I have a lot to learn. I’m a clumsy sports mom and coach’s wife. I’m not a sporty person. I’d be just as shocked to wake up tomorrow married to the governor…or wake up as governor. Sam is just as surprised to find himself playing soccer. He’s a self-declared nerd who spent one trip to Costco with me talking about how ludicrous and funny it is he plays soccer. The past two months have been a revelation for both of us. One morning, you wake up doing stuff you never thought you’d do, and it’s not terrible? Wow.

If next year finds Tommy lacing up cleats (Sam will be in high school, movin’ on) and my husband with a clipboard, I’ll try to do better. I’ll be more wildly optimistic, less chatty about team business, and maybe I’ll organize some sort of orange-bringing brigade.

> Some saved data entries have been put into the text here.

(* ===== verification/Distributed.v ===== *)
(** * Nodes at work (group.go, client.go, server.go)

    Several nodes, each as in [Live], whose goroutines run at the same time: the
    methods of the group called on a node, and the handlers that serve the calls
    of other nodes.  A peer call that succeeds was served: a goroutine of the
    called node ran the handler for the request from its beginning to its end
    while the caller waited, and the call returns what the handler did.  A call
    may also fail, at any time and with any error; its handler may then not have
    run, may have run to its end, or may still be running.  Handlers may serve
    requests from elsewhere too.  Every node has its own clock. *)

From S2P Require Import Prelude Store ByteView Errors Cache Peers Singleflight Prog Interleave Group Rpc Node Concurrent Sweep Live OwnerCache ConcurrentFacts Reads.

Notation gtrace := (list (string * (nat * act (ans := ans)))).

(** What happened on node [n]. *)
Definition proj (n : string) (gtr : gtrace) : list (nat * act (ans := ans)) := (filter (λ x, x.1 = n) gtr).*2.

(** The events of goroutine [t] of node [n]. *)
Definition eventsAt (n : string) (t : nat) (gtr : gtrace) : list (act (ans := ans)) := eventsOf t (proj n gtr).

Section distributed.
Context {S : Type} `{Store S ByteView} `{!StoreSweep S}.
Context (tick : string → Z → Z).
Context (nodes : gmap string (node S)) (clocks : string → Z) (ops : string → gmap nat operation).
Implicit Types (gtr : gtrace) (C : gmap string (system ans (live S))).

(** In [gtr] a goroutine of node [n] has run the handler [h] for a request to the
    group [group], while goroutine [u] of node [a] did nothing: it ended with [r]. *)
Definition served gtr (a : string) (u : nat) (n group : string) {A} (o : operation) (h : config → gprog A) (r : A) : Prop :=
  ∃ p1 p2 t nd, gtr = p1 ++ p2 ∧ eventsAt a u p2 = [] ∧ eventsAt n t p1 = [] ∧
    nodes !! n = Some nd ∧ name (nd_cfg nd) = group ∧ ops n !! t = Some o ∧ runs (h (nd_cfg nd)) (eventsAt n t p2) (Val r).

(** The action [act], an event and its answer, of goroutine [u] of node [a]. *)
Definition justified gtr (a : string) (u : nat) (act : act (ans := ans)) : Prop :=
  match projT1 act as e return ans e → Prop with
  | EvPeerGet c group key => λ x, ∀ bytes, x = inr bytes →
      let req := mkRequest group key [] false in
      served gtr a u (cl_addr c) group (OServeGet req) (λ g, Server_Get (Some g) req) (inr bytes : error + list Z)
  | EvPeerSet c group key value => λ x, x = None →
      let req := mkRequest group key value false in
      ∃ r, served gtr a u (cl_addr c) group (OServeSet req) (λ g, Server_Set (Some g) req) (inr r : error + list Z)
  | EvPeerDelete c group key => λ x, ∀ r, x = inr r →
      let req := mkRequest group key [] false in
      served gtr a u (cl_addr c) group (OServeDelete req) (λ g, Server_Delete (Some g) req) (inr r : error + bool)
  | _ => λ _, True
  end (projT2 act).

Definition startAll : gmap string (system ans (live S)) := map_imap (λ n nd, Some (liveStart nd (clocks n) (ops n))) nodes.

Inductive distRun : gtrace → gmap string (system ans (live S)) → Prop :=
| dist_start : distRun [] startAll
| dist_event gtr C n c t a c' :
    distRun gtr C → C !! n = Some c → sysStep (liveEffect (tick n)) c (t, a) c' → justified gtr n t a →
    distRun (gtr ++ [(n, (t, a))]) (<[n := c']> C)
| dist_outside gtr C n c o :
    distRun gtr C → C !! n = Some c → distRun gtr (<[n := act_outside o c]> C).

(** ** Each node by itself *)

Lemma proj_app n gtr1 gtr2 : proj n (gtr1 ++ gtr2) = proj n gtr1 ++ proj n gtr2.
Proof. unfold proj. by rewrite filter_app, fmap_app. Qed.
Lemma proj_one n m ta : proj n [(m, ta)] = if decide (m = n) then [ta] else [].
Proof. unfold proj. rewrite filter_cons. simpl. by case_decide. Qed.
Lemma eventsAt_app n t gtr1 gtr2 : eventsAt n t (gtr1 ++ gtr2) = eventsAt n t gtr1 ++ eventsAt n t gtr2.
Proof. unfold eventsAt. by rewrite proj_app, eventsOf_app. Qed.
Lemma elem_of_proj n gtr ta : ta ∈ proj n gtr ↔ (n, ta) ∈ gtr.
Proof.
  unfold proj. rewrite list_elem_of_fmap. setoid_rewrite list_elem_of_filter. split.
  - intros ([m ta'] & -> & Hm & Hin). simpl in Hm. by subst m.
  - intros Hin. by exists (n, ta).
Qed.
Lemma elem_of_eventsAt n t gtr a : a ∈ eventsAt n t gtr ↔ (n, (t, a)) ∈ gtr.
Proof. unfold eventsAt. by rewrite elem_of_eventsOf, elem_of_proj. Qed.

Lemma proj_split n gtr tr1 ta tr2 :
  proj n gtr = tr1 ++ ta :: tr2 → ∃ g1 g2, gtr = g1 ++ (n, ta) :: g2 ∧ proj n g1 = tr1 ∧ proj n g2 = tr2.
Proof.
  revert tr1. induction gtr as [|[m x] gtr IH]; intros tr1; [by destruct tr1|]. unfold proj. rewrite filter_cons. case_decide as Hm; cbn.
  - simpl in Hm. subst m. destruct tr1 as [|y tr1]; cbn.
    + intros [= -> <-]. by exists [], gtr.
    + intros [= -> Hrest]. destruct (IH tr1 Hrest) as (g1 & g2 & -> & <- & <-). exists ((n, y) :: g1), g2. split_and!; [done| |done].
      unfold proj. by rewrite filter_cons_True.
  - intros Hrest. destruct (IH tr1 Hrest) as (g1 & g2 & -> & <- & <-). exists ((m, x) :: g1), g2. split_and!; [done| |done].
    unfold proj. by rewrite filter_cons_False.
Qed.
Lemma eventsAt_split n t gtr e1 a e2 :
  eventsAt n t gtr = e1 ++ a :: e2 → ∃ g1 g2, gtr = g1 ++ (n, (t, a)) :: g2 ∧ eventsAt n t g1 = e1 ∧ eventsAt n t g2 = e2.
Proof.
  intros (tr1 & tr2 & Hp & <- & <-)%eventsOf_split. apply proj_split in Hp as (g1 & g2 & -> & <- & <-). by exists g1, g2.
Qed.

(** What happens on one node is a run of that node. *)
Lemma dist_node gtr C n nd :
  distRun gtr C → nodes !! n = Some nd → ∃ c, C !! n = Some c ∧ liveRun (tick n) (liveStart nd (clocks n) (ops n)) (proj n gtr) c.
Proof.
  intros Hrun Hn. induction Hrun as [|gtr C m c t a c' _ IH Hm Hs _|gtr C m c o _ IH Hm].
  - exists (liveStart nd (clocks n) (ops n)). unfold startAll. rewrite map_lookup_imap, Hn. split; [done|constructor].
  - destruct IH as (c0 & Hc0 & Hrun0). rewrite proj_app, proj_one. case_decide as Hmn.
    + subst m. assert (c0 = c) as -> by congruence. exists c'. rewrite lookup_insert_eq. split; [done|by eapply liveRun_event].
    + exists c0. rewrite lookup_insert_ne by done. by rewrite app_nil_r.
  - destruct IH as (c0 & Hc0 & Hrun0). destruct (decide (m = n)) as [->|Hmn].
    + assert (c0 = c) as -> by congruence. exists (act_outside o c). rewrite lookup_insert_eq. split; [done|by apply liveRun_outside].
    + exists c0. by rewrite lookup_insert_ne.
Qed.

(** Every answer was justified when it came. *)
Lemma dist_justified gtr C g1 n t a g2 : distRun gtr C → gtr = g1 ++ (n, (t, a)) :: g2 → justified g1 n t a.
Proof.
  intros Hrun. revert g2. induction Hrun as [|gtr C m c u a' c' _ IH Hm Hs Hj|gtr C m c o _ IH Hm]; intros g2 Heq; [by destruct g1| |by eapply IH].
  destruct g2 as [|y g2 _] using rev_ind.
  - apply app_inj_tail in Heq as [-> Heq]. by injection Heq as -> -> ->.
  - rewrite app_comm_cons, app_assoc in Heq. apply app_inj_tail in Heq as [-> _]. by eapply IH.
Qed.

(** ** Running a schedule

    Goroutine [t] of node [n] takes a step; the answers that are free are chosen
    by [choose]. *)

Fixpoint distExecute (choose : string → nat → ∀ e, ans e) (sched : list (string * nat)) C :
    option (gtrace * gmap string (system ans (live S))) :=
  match sched with
  | [] => Some ([], C)
  | (n, t) :: sched =>
      c ← C !! n;
      '(a, c') ← stepOnce (liveEffect (tick n)) (choose n) t c;
      '(gtr, C') ← distExecute choose sched (<[n := c']> C);
      Some ((n, (t, a)) :: gtr, C')
  end.

(** The justification of the peer calls is left to the caller. *)
Lemma distExecute_run choose sched gtr0 C gtr C' :
  distRun gtr0 C → distExecute choose sched C = Some (gtr, C') →
  (∀ g1 n t a g2, gtr = g1 ++ (n, (t, a)) :: g2 → justified (gtr0 ++ g1) n t a) → distRun (gtr0 ++ gtr) C'.
Proof.
  revert gtr0 C gtr. induction sched as [|[n t] sched IH]; intros gtr0 C gtr Hrun; cbn [distExecute].
  - intros [= <- <-] _. by rewrite app_nil_r.
  - intros (c & Hc & Hx)%bind_Some Hj. apply bind_Some in Hx as ([a c'] & Hs & Hx). apply bind_Some in Hx as ([gtr' C2] & He & [= <- <-]).
    change ((n, (t, a)) :: gtr') with ([(n, (t, a))] ++ gtr'). rewrite app_assoc. eapply IH; [|exact He|].
    + eapply dist_event; [done|done|by eapply stepOnce_step|]. rewrite <-(app_nil_r gtr0). by eapply (Hj [] n t a gtr').
    + intros g1 m u x g2 ->. rewrite <-app_assoc. by eapply (Hj ((n, (t, a)) :: g1) m u x g2).
Qed.

Definition distOutcome (choose : string → nat → ∀ e, ans e) (sched : list (string * nat)) C : gtrace * gmap string (system ans (live S)) :=
  default ([], C) (distExecute choose sched C).
Lemma distOutcome_run choose sched gtr0 C :
  distRun gtr0 C → bool_decide (is_Some (distExecute choose sched C)) = true →
  (∀ g1 n t a g2, (distOutcome choose sched C).1 = g1 ++ (n, (t, a)) :: g2 → justified (gtr0 ++ g1) n t a) →
  distRun (gtr0 ++ (distOutcome choose sched C).1) (distOutcome choose sched C).2.
Proof. intros Hrun [[gtr C'] He]%bool_decide_eq_true. unfold distOutcome. rewrite He. by eapply distExecute_run. Qed.

(** Events other than calls of peers need no justification. *)
Definition calls (a : act (ans := ans)) : bool :=
  match projT1 a with EvPeerGet _ _ _ | EvPeerSet _ _ _ _ | EvPeerDelete _ _ _ => true | _ => false end.
Lemma no_calls gtr0 gtr :
  forallb (λ x : string * (nat * act), negb (calls x.2.2)) gtr = true →
  ∀ g1 n t a g2, gtr = g1 ++ (n, (t, a)) :: g2 → justified (gtr0 ++ g1) n t a.
Proof.
  intros Hall g1 n t a g2 ->. rewrite forallb_app in Hall. apply andb_true_iff in Hall as [_ Hall]. cbn in Hall.
  apply andb_true_iff in Hall as [Hc _]. by destruct a as [[] x].
Qed.
Lemma one_call gtr0 gtr n t a :
  gtr = [(n, (t, a))] → justified gtr0 n t a →
  ∀ g1 n' t' a' g2, gtr = g1 ++ (n', (t', a')) :: g2 → justified (gtr0 ++ g1) n' t' a'.
Proof.
  intros -> Hj g1 n' t' a' g2 Heq. destruct g1 as [|x g1]; [|by destruct g1]. injection Heq as <- <- <- _. by rewrite app_nil_r.
Qed.
End distributed.
(* ===== verification/DistributedFacts.v ===== *)
(** * Reads and writes across nodes at work

    While a key has one owner, a mutation acknowledged at any node has been
    carried out by the owner before it returns, and a read at any node that
    starts later, if it is not answered from a near copy, is answered by the owner
    with nothing older than that mutation, whatever else runs at the same time
    and whichever calls fail. *)

From S2P Require Import Prelude Store ByteView Errors Cache CacheFacts Peers PeersFacts Singleflight Prog Interleave Group Rpc GroupFacts Node Concurrent Discipline SyncFacts ConcurrentFacts OwnerCache Sweep Live Watch LiveFacts Reads Distributed.

Notation picked key r := (did (ans := ans) (EvPickOwner key) r).

(** ** The pieces on one goroutine *)

(** The request with which an operation turns to the owner. *)
Definition handlerOf (group : string) (o : operation) : option operation :=
  match o with
  | OGet _ key => Some (OServeGet (mkRequest group key [] false))
  | OSet _ key value => Some (OServeSet (mkRequest group key value false))
  | ODelete _ key => Some (OServeDelete (mkRequest group key [] false))
  | _ => None
  end.

(** The mutation [o] of [key] has returned without an error. *)
Definition returned (cfg : config) (o : operation) (evs : list (act (ans := ans))) (key : string) : Prop :=
  match o with
  | OSet ticks k value => k = key ∧ runs (Set_ cfg ticks k value) evs (Val None)
  | ODelete ticks k => k = key ∧ runs (Group.Delete cfg ticks k) evs (Val None)
  | _ => False
  end.

(** A refusal by [setLocal] that sends [Set] into another turn: this node has just
    been told that it is not the owner. *)
Lemma setLocal_refused g key value evs err :
  hasPeers g = true → runs (setLocal g key value) evs (Val (Some err)) → isTopology err = true →
  ∃ r, picked key r ∈ evs ∧ pk_ok r = true ∧ pk_self r = false.
Proof.
  intros Hp. unfold setLocal. rgoal. intros (cl & e1 & -> & Hr) Ht. destruct cl; [by destruct Hr as [_ [= ->]]|].
  apply runs_bind in Hr as [(e2 & e3 & prep & -> & Hprep & Hr)|(? & _ & ?)]; [|done].
  destruct prep as [e|epoch].
  - rewrite Hp in Hr. destruct Hr as [-> [= <-]]. unfold prepareLocalOwner in Hprep. rewrite Hp in Hprep. rn Hprep.
    destruct Hprep as (r & e4 & -> & Hprep). destruct (pk_ok r) eqn:Hok; rn Hprep; [|by destruct Hprep as [_ [= ->]]].
    destruct (String.eqb (pk_owner r) ""); rn Hprep; [by destruct Hprep as [_ [= ->]]|].
    destruct (pk_self r) eqn:Hself; rn Hprep; [|exists r; split_and!; [set_solver|done|done]].
    destruct Hprep as (? & ? & -> & oe & ? & -> & Hprep). apply runs_bind in Hprep as [(? & ? & ? & -> & _ & Hprep)|(? & _ & ?)]; [|done].
    rn Hprep. by destruct Hprep as (? & ? & _ & _ & ?).
  - rn Hr. destruct Hr as (st & e4 & -> & Hr). apply runs_finally in Hr as (e5 & e6 & r' & -> & Hr & [[_ <-]|(? & _ & ?)]); [|done]. rn Hr.
    destruct Hr as (x & e7 & -> & y & e8 & -> & Hr). apply runs_bind in Hr as [(e9 & e10 & ? & -> & _ & Hr)|(? & _ & ?)]; [|done]. rn Hr.
    destruct Hr as (z & e11 & -> & Hr). apply runs_bind in Hr as [(? & ? & ? & -> & _ & _ & ?)|(? & _ & ?)]; done.
Qed.

(** How an acknowledged mutation was carried out: here, or by a call that the
    owner's node acknowledged, not as the first event. *)
Definition carriedOut (cfg : config) (o : operation) (key : string) (r : Pick) (evs : list (act (ans := ans))) : Prop :=
  (pk_self r = true ∧ mutated key evs) ∨
  ∃ c e1 a e2, pk_self r = false ∧ pk_peer r = PeerClient (Some c) ∧ e1 ≠ [] ∧ evs = e1 ++ a :: e2 ∧
    ((∃ ticks value, o = OSet ticks key value ∧ a = did (EvPeerSet c (name cfg) key value) None) ∨
     (∃ ticks x, o = ODelete ticks key ∧ a = did (EvPeerDelete c (name cfg) key) (inr x))).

I didn’t know about oranges.

1 comment to The clumsy days

  • Stephanie

    Those big, grown up teeth are adorable, aren’t they? Jules’ teeth are maybe 50% in, and they are strong and big indeed.

    As for soccer mom/wife, the tales I could tell. Mostly about how NOT to do it. You’d think that after 16 years I’d be better. Nope. I think I might actually feel more comfortable if I did wake up as the governor :) So good job, you, for cheering them on. That’s really the most important part anyway!